马天抢过方子看了两眼,急问:“刘冲呢?他换班后去了哪里?”
毛骧脸色愈发凝重:“他说回了营房补觉,但同屋作证,并未见他回去。”
“把刘冲同班的狱卒都给我提来!”朱棣猛地起身。
毛骧朝着外面喊了一声,四个穿着号服的狱卒被押了进来。
“今天,是谁跟刘冲一起在北角牢房外值守?”马天俯身盯着最年轻的那个狱卒。
少年声音颤抖:“是小人!小人看见刘千户换过送饭的食盒!”
“你说什么?”朱棣大喝。
少年连忙磕头:“送饭杂役把食盒放在岗亭后就走了,刘千户说杂役手脏,亲自提着食盒进了牢房。那食盒原本是朱漆的,他换了个黑漆的进去!”
马天也惊的站起:“那就是他了!”
“毛骧。”朱棣下令,“带三十兄弟去刘冲的宅子。”
……
刘府。
锦衣卫快速包围,长刀出鞘,寒光闪闪。
“撞门!”朱棣下令。
整扇门朝里扑倒,扬起的尘土中露出空荡荡的天井。
“搜!”
朱棣又一声令下,锦衣卫在院子中散开。
正堂大门虚掩着,马天迫不及待的上前推开大门。
门开的刹那,倒抽一口冷气。
房梁上悬着道人影,官袍下摆还在微微晃动,正是千户刘冲。
他脖颈被勒得紫红,舌头吐在唇外,脚下踢翻的木凳旁,一方白绫铺在八仙桌上,“畏罪自尽”四个血字淋漓刺目。
“血书?”朱棣一惊。
马天捏着白绫边角展开:“卑职参与盗皇长孙梓宫,致皇长孙遗体落入元人之手,卑职自知罪孽滔天,毒杀封忌以谢罪,再自缢谢罪。

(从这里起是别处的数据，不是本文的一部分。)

(* ===== verification/TxListTheorems.v ===== *)
(** * The list of an account: totals, limits and order

    [tl_ok]: the nonce-sorted map is well formed, the running total is the sum
    of the costs, and the caps bound every transaction. Every operation keeps it
    and does not panic. *)

From Stdlib Require Import ZArith Lia List String Bool.
From stdpp Require Import base gmap strings list sorting.
From S2P Require Import Prelude GoStrings GoHeap Sdk AccessList StateDB EvmCoin FeeMarket EvmTx TxList RefEnv FeeMarketTheorems VmRef EvmAnte EvmAnteTheorems.
Local Open Scope Z_scope.

(** ** The nonce-sorted map: its invariant and its operations

    [sm_ok]: every transaction is stored under its nonce, the heap holds exactly
    the stored nonces, and a cache is the sorted content. The operations that
    walk the heap cut the sorted content in two; the filters keep it sorted. *)

#[export] Instance Zltb_weak : StrictWeak Z.ltb.
Proof.
  split; [intros x y; rewrite Z.ltb_lt, Z.ltb_ge; lia|intros x y z; rewrite !Z.ltb_ge; lia].
Qed.
#[export] Instance by_nonce_trans : Transitive by_nonce.
Proof. intros a b c. unfold by_nonce. lia. Qed.
#[export] Instance by_nonce_total : Total by_nonce.
Proof. intros a b. unfold by_nonce. lia. Qed.

(** ** The sorted content *)

Implicit Types (items : gmap Z Transaction) (m : SortedMap) (t : Transaction).

Definition keyed items : Prop := map_Forall (fun n t => tx_Nonce t = n /\ is_u64 n) items.
Definition txs_of items : list Transaction := (map_to_list items).*2.
Definition sorted_txs items : list Transaction := merge_sort by_nonce (txs_of items).

Lemma txs_of_elem items t : keyed items -> t ∈ txs_of items <-> items !! tx_Nonce t = Some t.
Proof.
  intros Hk. unfold txs_of. rewrite list_elem_of_fmap. split.
  - intros ([n t'] & -> & Hn%elem_of_map_to_list). simpl. by rewrite (proj1 (Hk _ _ Hn)).
  - intros H. exists (tx_Nonce t, t). by rewrite elem_of_map_to_list.
Qed.

Lemma keyed_delete n items : keyed items -> keyed (delete n items).
Proof. intros Hk. by apply map_Forall_delete. Qed.

Lemma txs_of_delete n t items : items !! n = Some t -> t :: txs_of (delete n items) ≡ₚ txs_of items.
Proof. intros H. unfold txs_of. by rewrite <- (map_to_list_delete items n t H). Qed.

Lemma txs_of_insert n t items : items !! n = None -> txs_of (<[n := t]> items) ≡ₚ t :: txs_of items.
Proof. intros H. unfold txs_of. by rewrite (map_to_list_insert items n t H). Qed.

Lemma txs_of_nonces items : keyed items -> tx_Nonce <$> txs_of items = (map_to_list items).*1.
Proof.
  intros Hk. unfold txs_of. rewrite <- list_fmap_compose. apply list_fmap_ext. intros i [n t] Hi. simpl.
  apply list_elem_of_lookup_2, elem_of_map_to_list in Hi. apply (Hk _ _ Hi).
Qed.

Lemma sorted_txs_perm items : sorted_txs items ≡ₚ txs_of items.
Proof. apply merge_sort_Permutation. Qed.

Lemma sorted_txs_elem items t : keyed items -> t ∈ sorted_txs items <-> items !! tx_Nonce t = Some t.
Proof. intros Hk. by rewrite sorted_txs_perm, txs_of_elem. Qed.

Lemma sorted_txs_sorted items : StronglySorted by_nonce (sorted_txs items).
Proof. apply StronglySorted_merge_sort; apply _. Qed.

Lemma sorted_txs_length items : length (sorted_txs items) = size items.
Proof. rewrite sorted_txs_perm. unfold txs_of. by rewrite length_fmap, length_map_to_list. Qed.

Lemma sorted_unique items l : keyed items -> StronglySorted by_nonce l -> l ≡ₚ txs_of items -> l = sorted_txs items.
Proof.
  intros Hk Hl Hp. apply (StronglySorted_unique_strong by_nonce); [|done|apply sorted_txs_sorted|by rewrite sorted_txs_perm].
  intros t1 t2. rewrite Hp, sorted_txs_perm, !txs_of_elem by done. unfold by_nonce. intros H1 H2 ??.
  replace (tx_Nonce t2) with (tx_Nonce t1) in H2 by lia. congruence.
Qed.

(** The transaction with the smallest nonce comes first, the one with the
    greatest last. *)
Lemma sorted_cons n t items : keyed items -> items !! n = Some t -> (forall n', is_Some (items !! n') -> n <= n') ->
  sorted_txs items = t :: sorted_txs (delete n items).
Proof.
  intros Hk Ht Hmin. symmetry. apply sorted_unique; [done| |by rewrite sorted_txs_perm, txs_of_delete].
  apply StronglySorted_cons. split; [|apply sorted_txs_sorted].
  apply Forall_forall. intros t' Ht'. apply (sorted_txs_elem _ _ (keyed_delete n _ Hk)) in Ht'.
  apply lookup_delete_Some in Ht' as [_ Ht']. unfold by_nonce. rewrite (proj1 (Hk _ _ Ht)). apply Hmin. eauto.
Qed.

Lemma sorted_snoc n t items : keyed items -> items !! n = Some t -> (forall n', is_Some (items !! n') -> n' <= n) ->
  sorted_txs items = sorted_txs (delete n items) ++ [t].
Proof.
  intros Hk Ht Hmax. symmetry. apply sorted_unique; [done| |].
  - apply StronglySorted_app_2; [|apply sorted_txs_sorted|repeat constructor].
    intros x1 x2 H1 ->%list_elem_of_singleton. apply (sorted_txs_elem _ _ (keyed_delete n _ Hk)) in H1.
    apply lookup_delete_Some in H1 as [_ H1]. unfold by_nonce. rewrite (proj1 (Hk _ _ Ht)). apply Hmax. eauto.
  - rewrite Permutation_app_comm. simpl. by rewrite sorted_txs_perm, txs_of_delete.
Qed.

(** ** The invariant *)

Definition indexed items (index : list Z) : Prop :=
  keyed items /\ index ≡ₚ (map_to_list items).*1 /\ heap_ok Z.ltb index.
Definition cached items (c : option (list Transaction)) : Prop := forall l, c = Some l -> l = sorted_txs items.
Definition sm_ok m : Prop := indexed (sm_items m) (sm_index m) /\ cached (sm_items m) (sm_cache m).

Lemma index_elem items index n : indexed items index -> n ∈ index <-> is_Some (items !! n).
Proof.
  intros (_ & Hp & _). rewrite Hp, list_elem_of_fmap. split.
  - intros ([n' t] & -> & H%elem_of_map_to_list). eauto.
  - intros [t H]. exists (n, t). by rewrite elem_of_map_to_list.
Qed.

Lemma index_length items index : indexed items index -> length index = size items.
Proof. intros (_ & Hp & _). by rewrite Hp, length_fmap, length_map_to_list. Qed.

Lemma new_sm_ok : sm_ok NewSortedMap.
Proof. split; [|done]. split_and!; [apply map_Forall_empty|done|]. intros c Hc. simpl in Hc. lia. Qed.

(** The head of the index: the smallest nonce, and what popping it leaves. *)
Lemma index_pop items n index : indexed items (n :: index) -> exists t index',
  heap_Pop Z.ltb (n :: index) = Some (n, index') /\ items !! n = Some t /\ indexed (delete n items) index' /\
  sorted_txs items = t :: sorted_txs (delete n items) /\ length index' = length index.
Proof.
  intros Hi. pose proof Hi as (Hk & Hp & Hh). destruct (heap_Pop_spec Z.ltb n index Hh) as (index' & Hpop & Hh' & Hp').
  destruct (proj1 (index_elem _ _ n Hi)) as [t Ht]; [by left|]. exists t, index'. split_and!; try done.
  - split_and!; [by apply keyed_delete| |done]. rewrite Hp'. apply (Permutation_cons_inv (a := n)).
    rewrite Hp. by rewrite <- (map_to_list_delete _ _ _ Ht).
  - apply sorted_cons; [done..|]. intros n' Hn'. apply (index_elem _ _ _ Hi) in Hn'.
    apply (heap_min_elem Z.ltb _ _ _ Hh) in Hn'. by apply Z.ltb_ge in Hn'.
  - by rewrite Hp'.
Qed.

Lemma index_nil items : indexed items [] -> items = ∅.
Proof.
  intros (_ & Hp & _). apply map_to_list_empty_iff. apply Permutation_nil_l in Hp. symmetry in Hp. by apply fmap_nil_inv in Hp.
Qed.

Lemma indexed_le items n index n' : indexed items (n :: index) -> is_Some (items !! n') -> n <= n'.
Proof.
  intros Hi Hn'. apply (index_elem _ _ _ Hi) in Hn'. destruct Hi as (_ & _ & Hh).
  apply (heap_min_elem Z.ltb _ _ _ Hh) in Hn'. by apply Z.ltb_ge in Hn'.
Qed.

(** A map whose heap is rebuilt. *)
#[export] Instance List_filter_perm {A} (f : A -> bool) : Proper (Permutation ==> Permutation) (List.filter f).
Proof. induction 1; simpl; repeat case_match; econstructor; eauto. Qed.

Section facts.
Context {Mr : MapRange}.

Lemma reheap_ok m : keyed (sm_items m) -> sm_ok (sm_reheap m).
Proof.
  intros Hk. split; [|done]. destruct (heap_Init_spec Z.ltb (go_range (sm_items m)).*1) as [Hh Hp].
  split_and!; [done| |done]. simpl. by rewrite Hp, go_range_perm.
Qed.

Lemma flatten_ok m : sm_ok m -> let (c, m') := sm_flatten m in
  c = sorted_txs (sm_items m) /\ sm_ok m' /\ sm_items m' = sm_items m.
Proof.
  intros [Hi Hc]. unfold sm_flatten. destruct (sm_cache m) as [c|] eqn:Hcache.
  { split_and!; [by apply Hc|split; [done|by rewrite Hcache]|done]. }
  assert (merge_sort by_nonce (go_range (sm_items m)).*2 = sorted_txs (sm_items m)) as ->.
  { apply sorted_unique; [apply Hi|apply StronglySorted_merge_sort; apply _|].
    rewrite merge_sort_Permutation. unfold txs_of. by rewrite go_range_perm. }
  split_and!; [done|split; [done|by intros l [= <-]]|done].
Qed.

Lemma Put_ok t m : sm_ok m -> is_u64 (tx_Nonce t) -> sm_ok (sm_Put t m).
Proof.
  intros [(Hk & Hp & Hh) _] Ht. split; [|done]. simpl. destruct (sm_items m !! tx_Nonce t) as [t'|] eqn:Hget.
  - split_and!; [by apply map_Forall_insert_2| |done]. rewrite Hp.
    rewrite <- (map_to_list_delete (<[tx_Nonce t := t]> _) (tx_Nonce t) t) by apply lookup_insert_eq.
    rewrite <- (map_to_list_delete _ _ _ Hget), delete_insert_eq. done.
  - destruct (heap_Push_spec Z.ltb (tx_Nonce t) (sm_index m) Hh) as [Hh' Hp'].
    split_and!; [by apply map_Forall_insert_2| |done]. rewrite Hp', map_to_list_insert, Hp by done. done.
Qed.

”
“一派胡言!”马天猛地将白绫掼在桌上,“杀封忌是为了谢罪?我看是杀人灭口!”
朱棣没接话,目光扫过房梁上的尸体。
他缓慢的环视四周,走向卧房。
卧房里一片狼藉,书柜被翻得底朝天。
朱棣看到炭盆还有余烟,在灰烬里扒拉片刻,举起半片未燃尽的桑皮纸。
残片边缘焦黑卷曲,上面八个字却清晰可辨:“乃儿不花将军恩义必报”。
“乃儿不花?”他失声低呼。
马天凑过来看了两眼:“这名字拗口得很,听着像个元人。”
朱棣眉头皱起:“此人原是官山卫指挥使,洪武三年率部归降,父皇赐他良田美宅,恩宠备至。可洪武九年,这狼心狗肺的东西竟带着部众叛回漠北,临走前还烧了边镇三座粮仓!”
“他一个叛将,跟刘冲这锦衣卫千户能有什么勾连?难不成刘冲是他安插的细作?”马天疑惑。
朱棣没回答,转身走到窗边。
“先是刺客死在应天府大牢,接着封忌死在诏狱,现在刘冲又死了,我感觉有人总是走在我们前面。”
……
回到锦衣卫衙门,已经天黑。
朱棣立刻下令调来刘冲的档册。
“果然如此。”他拿着档册道,“他竟是官山卫旧部,洪武三年就在乃儿不花帐下当差!”
马天凑过去看:“洪武三年隶官山卫,洪武九年调锦衣卫”。